The results of this study clearly show that Alexandrium insuetum CCMP2082, Alexandrium mediterraneum CCMP3433, Alexandrium pacificum CCMP3434, Alexandrium tamutum ATSH1609, and Alexandrium margalefii CAWD10 lack mixotrophic abilities. Of the 13 previously tested Alexandrium species, the number with mixotrophic abilities (7) was slightly greater than those lacking mixotrophic abilities (6) (Fig. 5); A. andersonii, A. minutum, A. ostenfeldii, A. pohangense, A. tamarense, A. catenella, and A. pseudogonyaulax have mixotrophic abilities, whereas A. affine, A. fraterculus, Alexandrium taylorii, A. insuetum, A. margalefii, and A. hiranoi lack mixotrophy (Jacobson and Anderson 1996, Jeong et al. 2005a, 2005b, Yoo et al. 2009, Blossom et al. 2012, 2017, Lim et al. 2015, Lee et al. 2016). The results presented here confirm the lack of mixotrophic abilities in A. insuetum and A. margalefii, and brings the total number of Alexandrium species lacking mixotrophic abilities to 9. However, the lack of mixotrophic abilities in A. taylorii, and A. hiranoi should be confirmed with more prey species because only 1–4 prey species were tested in the previous study (Blossom et al. 2017). Still, the mixotrophic abilities of 18 Alexandrium species have yet to be explored. The presence or absence of mixotrophy in Alexandrium species will affect its ecological roles in different marine food webs; those lacking mixotrophic abilities act as primary producers and prey, while those species with mixotrophic abilities can also function as predators. In models predicting the outbreak, persistence, and decline of red tides or HABs by Alexandrium species, the growth rate (k) and mortality rate due to predation (g) are two critical parameters (Jeong et al. 2015, Lim et al. 2017). The growth rate of Alexandrium species lacking mixotrophic abilities is mainly affected by light intensity and nutrient concentrations, while the growth rate of mixotrophic Alexandrium species is also influenced by prey availability.
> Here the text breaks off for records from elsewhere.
(* ===== verification/HnswPar.v ===== *)
(** * HnswPar: the concurrent build of the graph ([src/src/ann/hnsw.rs])

    Above [PARALLEL_BUILD_MIN] rows a build with several workers inserts the
    nodes concurrently, one mutex per node.  What a worker does to one node is
    a program: a tree of its accesses to the shared state.  A worker that makes
    an edge takes the mutexes of both ends one after the other, each in a step
    of its own, works under them, and gives them back; an access that takes one
    lock and no other while it holds it (the snapshot of a node's neighbours,
    the entry point) is one step.  The workers interleave in any order:
    [par_step] lets any of them take its next step.  A worker has no step while
    the mutex it asks for is held, by itself too; a step that would panic stops
    the worker and poisons what it holds. *)
From S2P Require Import Prelude Floats Model Sort TopK Std Manifest Segments Scoring Quant Ann IvfOk HnswWalk HnswOk.

Definition PARALLEL_BUILD_MIN : nat := 32 * 32.

(** ** The programs *)

(** The accesses to the shared state: the entry point under its lock, a
    snapshot of a node's neighbours, the lock and unlock of a node's mutex, an
    edge made and trimmed, the promotion of the entry point. *)
Inductive Prog :=
| PDone
| PPanic
| PEntry (k : nat * nat -> Prog)
| PNbrs (node level : nat) (k : list nat -> Prog)
| PLock (node : nat) (k : Prog)
| PEdge (node nbr level : nat) (k : Prog)
| PUnlock (node : nat) (k : Prog)
| PPromote (node level : nat) (k : Prog).

Section programs.
Context `{SortUnstable} `{BinaryHeap}.
Context (rows : list nat) (w : Walk) (levels : list nat) (m m_max0 ef_c : nat).

Definition par_cap (level : nat) : nat := if (level =? 0)%nat then m_max0 else m.

(** ** An edge

    What is done under both mutexes. *)

Definition push_adj (links : Links) (node level x : nat) : Links :=
  match adj_at links node level with
  | Some adj => if bool_decide (x ∈ adj) then links else alter <[level := adj ++ [x]]> node links
  | None => links
  end.
Definition edge_and_prune (links : Links) (node nbr level : nat) : option Links :=
  let links := push_adj (push_adj links node level nbr) nbr level node in
  match adj_at links nbr level with
  | None => Some links
  | Some adj =>
      if (par_cap level <? length adj)%nat then
        base ← rows !! nbr;
        scored ← mapM (fun x => row ← rows !! x; s ← score_rows w base row; Some {| sd_score := s; sd_node := x |}) adj;
        kept ← select_neighbors rows w (sort_unstable (best_first sd_score) scored) (par_cap level);
        Some (alter <[level := kept]> nbr links)
      else Some links
  end.

(** The mutexes are taken in the order of the nodes, and the guards dropped in
    the reverse order. *)
Definition link_and_prune (node nbr level : nat) (k : Prog) : Prog :=
  let a := Nat.min node nbr in
  let b := Nat.max node nbr in
  PLock a (PLock b (PEdge node nbr level (PUnlock b (PUnlock a k)))).

(** ** The walks, over snapshots *)

Section node.
Context (score : nat -> option f32).

Fixpoint greedy_locked (fuel level cur : nat) (cur_score : f32) (k : nat -> Prog) : Prog :=
  match fuel with
  | O => PPanic
  | S fuel =>
      PNbrs cur level (fun adj =>
        match hop rows score adj cur cur_score false with
        | None => PPanic
        | Some (cur, cur_score, improved) => if improved : bool then greedy_locked fuel level cur cur_score k else k cur
        end)
  end.
Definition greedy_descend_locked (level entry : nat) (k : nat -> Prog) : Prog :=
  match node_score rows score entry with
  | Some s => greedy_locked (S (length rows)) level entry s k
  | None => PPanic
  end.

Fixpoint beam_locked (fuel ef level : nat) (b : Beam) (k : Beam -> Prog) : Prog :=
  match fuel with
  | O => PPanic
  | S fuel =>
      match heap_take scored_cmp (bm_candidates b) with
      | None => k b
      | Some (cand, candidates) =>
          if (ef <=? length (bm_result b))%nat && f32_ltb (sd_score cand) (worst_of (bm_result b)) then k b
          else
            PNbrs (sd_node cand) level (fun adj =>
              match foldl (visit rows score ef) (Some {| bm_visited := bm_visited b; bm_candidates := candidates; bm_result := bm_result b |}) adj with
              | None => PPanic
              | Some b => beam_locked fuel ef level b k
              end)
      end
  end.
Definition search_layer_locked (eps : list nat) (ef level : nat) (k : list Scored -> Prog) : Prog :=
  match seed_beam rows score eps with
  | None => PPanic
  | Some b => beam_locked (S (length rows)) ef level b (fun b => k (sort_unstable (best_first sd_score) (bm_result b)))
  end.

Fixpoint descend_locked (level k ep : nat) (cont : nat -> Prog) : Prog :=
  match k with
  | O => cont ep
  | S k => greedy_descend_locked (level + S k) ep (fun ep => descend_locked level k ep cont)
  end.

Fixpoint link_all (node level : nat) (selected : list nat) (k : Prog) : Prog :=
  match selected with
  | [] => k
  | nbr :: selected =>
      if (nbr =? node)%nat then link_all node level selected k else link_and_prune node nbr level (link_all node level selected k)
  end.

Fixpoint layers_locked (node ep lc : nat) (eps : list nat) (k : Prog) : Prog :=
  search_layer_locked eps ef_c lc (fun found =>
    match select_neighbors rows w found (par_cap lc) with
    | None => PPanic
    | Some selected =>
        link_all node lc selected
          (match lc with
           | O => k
           | S lc =>
               let next := map sd_node found in
               layers_locked node ep lc (if bool_decide (next = []) then [ep] else next) k
           end)
    end).
End node.

Definition insert_locked (node : nat) : Prog :=
  match rows !! node, levels !! node with
  | Some node_row, Some node_level =>
      let score := score_rows w node_row in
      PEntry (fun e =>
        let '(ep, top) := e in
        descend_locked score node_level (top - node_level) ep (fun ep =>
          layers_locked score node ep (Nat.min node_level top) [ep]
            (if (top <? node_level)%nat then PPromote node node_level PDone else PDone)))
  | _, _ => PPanic
  end.

(** ** The workers *)

Inductive Thread := TIdle | TRun (node : nat) (p : Prog) | TExit | TPanicked.
(** A node's mutex; [Held t]: by the guard of worker [t]. *)
Inductive Lock := Free | Held (t : nat) | Poisoned.
Record ParState := { ps_links : Links; ps_locks : list Lock; ps_entry : nat * nat; ps_counter : nat; ps_threads : list Thread }.

(** A worker that panics drops its guards, which poisons their mutexes. *)
Definition poison (t : nat) (locks : list Lock) : list Lock :=
  map (fun l => match l with Held u => if (u =? t)%nat then Poisoned else l | _ => l end) locks.

(** The next step of worker [t]: the links, the mutexes, the entry, the counter,
    and itself.  [None]: it has ended, or waits for a mutex. *)
Definition thread_step (t : nat) (links : Links) (locks : list Lock) (entry : nat * nat) (counter : nat) (th : Thread)
  : option (Links * list Lock * (nat * nat) * nat * Thread) :=
  let panic := Some (links, poison t locks, entry, counter, TPanicked) in
  match th with
  | TIdle =>
      Some (links, locks, entry, S counter, if (length rows <=? counter)%nat then TExit else TRun counter (insert_locked counter))
  | TRun node PDone => Some (links, locks, entry, counter, TIdle)
  | TRun node PPanic => panic
  | TRun node (PEntry k) => Some (links, locks, entry, counter, TRun node (k entry))
  | TRun node (PNbrs x level k) =>
      match locks !! x, links !! x with
      | Some (Held _), _ => None
      | Some Free, Some lists => Some (links, locks, entry, counter, TRun node (k (default [] (lists !! level))))
      | _, _ => panic
      end
  | TRun node (PLock x k) =>
      match locks !! x with
      | Some (Held _) => None
      | Some Free => Some (links, <[x := Held t]> locks, entry, counter, TRun node k)
      | _ => panic
      end
  | TRun node (PEdge x nbr level k) =>
      match edge_and_prune links x nbr level with
      | Some links => Some (links, locks, entry, counter, TRun node k)
      | None => panic
      end
  | TRun node (PUnlock x k) => Some (links, <[x := Free]> locks, entry, counter, TRun node k)
  | TRun node (PPromote x level k) =>
      Some (links, locks, if (entry.2 <? level)%nat then (x, level) else entry, counter, TRun node k)
  | TExit | TPanicked => None
  end.

Definition par_next (i : nat) (s : ParState) : option ParState :=
  t ← ps_threads s !! i;
  '(links, locks, entry, counter, t) ← thread_step i (ps_links s) (ps_locks s) (ps_entry s) (ps_counter s) t;
  Some {| ps_links := links; ps_locks := locks; ps_entry := entry; ps_counter := counter; ps_threads := <[i := t]> (ps_threads s) |}.
Inductive par_step (s s' : ParState) : Prop := par_step_intro i : par_next i s = Some s' -> par_step s s'.

(** Node 0 is the seed. *)
Definition par_init (workers : nat) : ParState :=
  {| ps_links := map (fun l => replicate (l + 1) []) levels; ps_locks := map (fun _ => Free) levels; ps_entry := (0%nat, default 0%nat (levels !! 0%nat));
     ps_counter := 1; ps_threads := replicate workers TIdle |}.
End programs.

(** ** The build *)

Section build.
Context `{SortUnstable} `{BinaryHeap} `{Ln64}.

Fixpoint draw_levels (n : nat) (level_mult : f64) (rng : Z) : Z * list nat :=
  match n with
  | O => (rng, [])
  | S n =>
      let '(rng, l) := random_level level_mult rng in
      let '(rng, ls) := draw_levels n level_mult rng in
      (rng, l :: ls)
  end.

Definition par_graph (g : HnswGraph) (rng : Z) (live_rows : list nat) (s : ParState) : HnswGraph :=
  hg_set rng live_rows (ps_links s) (Some (ps_entry s).1) (ps_entry s).2 g.

(** A run in which [sched] says whose turn it is; a worker that has exited
    or waits passes. *)
Fixpoint run_schedule (rows : list nat) (w : Walk) (levels : list nat) (m m_max0 ef_c : nat) (sched : list nat) (s : ParState) : ParState :=
  match sched with
  | [] => s
  | t :: sched => run_schedule rows w levels m m_max0 ef_c sched (default s (par_next rows w levels m m_max0 ef_c t s))
  end.

Definition serial_path (live_rows : list nat) (workers : nat) (g : HnswGraph) : bool :=
  ((workers <=? 1) || (hg_dim g =? 0) || (length live_rows <? PARALLEL_BUILD_MIN))%nat.
Definition exited (t : Thread) : bool := match t with TExit => true | _ => false end.

(** The build under a schedule; [None]: a panic, or a schedule that ends before
    the workers do. *)
Definition hnsw_build_on (sched : list nat) (w : Walk) (live_rows : list nat) (workers : nat) (g : HnswGraph) : option HnswGraph :=
  if serial_path live_rows workers g then hnsw_insert_rows w live_rows (hnsw_clear g)
  else
    let '(rng, levels) := draw_levels (length live_rows) (hg_level_mult g) (hg_rng g) in
    let s := run_schedule live_rows w levels (hg_m g) (hg_m_max0 g) (hg_ef_construction g) sched (par_init levels workers) in
    if forallb exited (ps_threads s) then Some (par_graph g rng live_rows s) else None.

(** What a build may return: the one graph of the serial path, and on the
    concurrent one the graph of any run in which every worker exits. *)
Inductive hnsw_build (w : Walk) (live_rows : list nat) (workers : nat) (g : HnswGraph) : HnswGraph -> Prop :=
| build_serial g' :
    serial_path live_rows workers g = true ->
    hnsw_insert_rows w live_rows (hnsw_clear g) = Some g' -> hnsw_build w live_rows workers g g'
| build_parallel rng levels s :
    serial_path live_rows workers g = false ->
    draw_levels (length live_rows) (hg_level_mult g) (hg_rng g) = (rng, levels) ->
    rtc (par_step live_rows w levels (hg_m g) (hg_m_max0 g) (hg_ef_construction g)) (par_init levels workers) s ->
    Forall (fun t => t = TExit) (ps_threads s) ->
    hnsw_build w live_rows workers g (par_graph g rng live_rows s).

Lemma run_schedule_rtc rows w levels m m_max0 ef_c sched s :
  rtc (par_step rows w levels m m_max0 ef_c) s (run_schedule rows w levels m m_max0 ef_c sched s).
Proof.
  revert s. induction sched as [|t sched IH]; intros s; [done|]. cbn [run_schedule].
  destruct (par_next rows w levels m m_max0 ef_c t s) as [s1|] eqn:E; cbn; [|apply IH]. eapply rtc_l; [by exists t|apply IH].
Qed.
Lemma hnsw_build_on_build sched w live_rows workers g g' :
  hnsw_build_on sched w live_rows workers g = Some g' -> hnsw_build w live_rows workers g g'.
Proof.
  unfold hnsw_build_on. destruct (serial_path live_rows workers g) eqn:Es; [by apply build_serial|].
  destruct (draw_levels _ _ _) as [rng levels] eqn:El. cbn zeta. destruct (forallb exited _) eqn:Ex; [|done]. intros [= <-].
  eapply build_parallel; [done|done|apply run_schedule_rtc|]. apply Forall_forall. intros t Ht.
  rewrite forallb_forall in Ex. specialize (Ex t). rewrite <- list_elem_of_In in Ex. specialize (Ex Ht). by destruct t.
Qed.
End build.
Furthermore, mixotrophic Alexandrium species add to the mortality rate of prey species, causing red tides or HABs. Alexandrium species lacking mixotrophic abilities do not add to the mortality rate. Thus, it is necessary to determine the mixotrophic ability of target Alexandrium species to better inform the models of red tides or HABs.

Fig. 5

Feeding occurrence by each Alexandrium species on diverse prey items. Y in the blue box, the target Alexandrium predator species was observed feeding on the target prey cell; N in the pink box, the Alexandrium species was not observed feeding on the target prey cell. Blank box indicates a combination that was not tested. ESD, mean equivalent spherical diameter (μm); MSS, maximum swimming speed (μm s−1), Alexandriuim species in bold were tested in this study; Aan, Alexandrium andersonii; Amin, Alexandrium minutum; Atamu, Alexandrium tamutum; Ains, Alexandrium insuetum; Aost, Alexandrium ostenfeldii; Amar, Alexandrium margalefii; Apac, Alexandrium pacificum; Aaff, Alexandrium affine; Apoh, Alexandrium pohangense; Afra, Alexandrium fraterculus; Amed, Alexandrium mediterraneum; Atama, Alexandrium tamarense; Acat, Alexandrium catenalla; Atay, Alexandrium taylorii; Apse, Alexandrium pseudogonyaulax; Ahir, Alexandrium hiranoi. Reference: 1, Jeong et al. (2015); 2, Lee et al. (2016); 3, Jeong et al. (2016); 4, Skovgaard and Hansen (2003); 5, Lim et al. (2018); 6, Jeong et al. (2005a); 7, Blossom et al. (2012); 8, Lim et al. (2015); 9, Lewis et al. (2006); 10, this study; 11, Kang et al. (2018); 12, Blossom et al. (2017); 13, Jacobson and Anderson (1996); 14, Cembella et al. (2000); 15, Fraga et al. (1989); 16, Jeong et al. (2005b); 17, Yoo et al. (2009); 18, Karp-Boss et al. (2000); 19, Garcés et al. (1998); 20, Kita and Fukuyo (1988).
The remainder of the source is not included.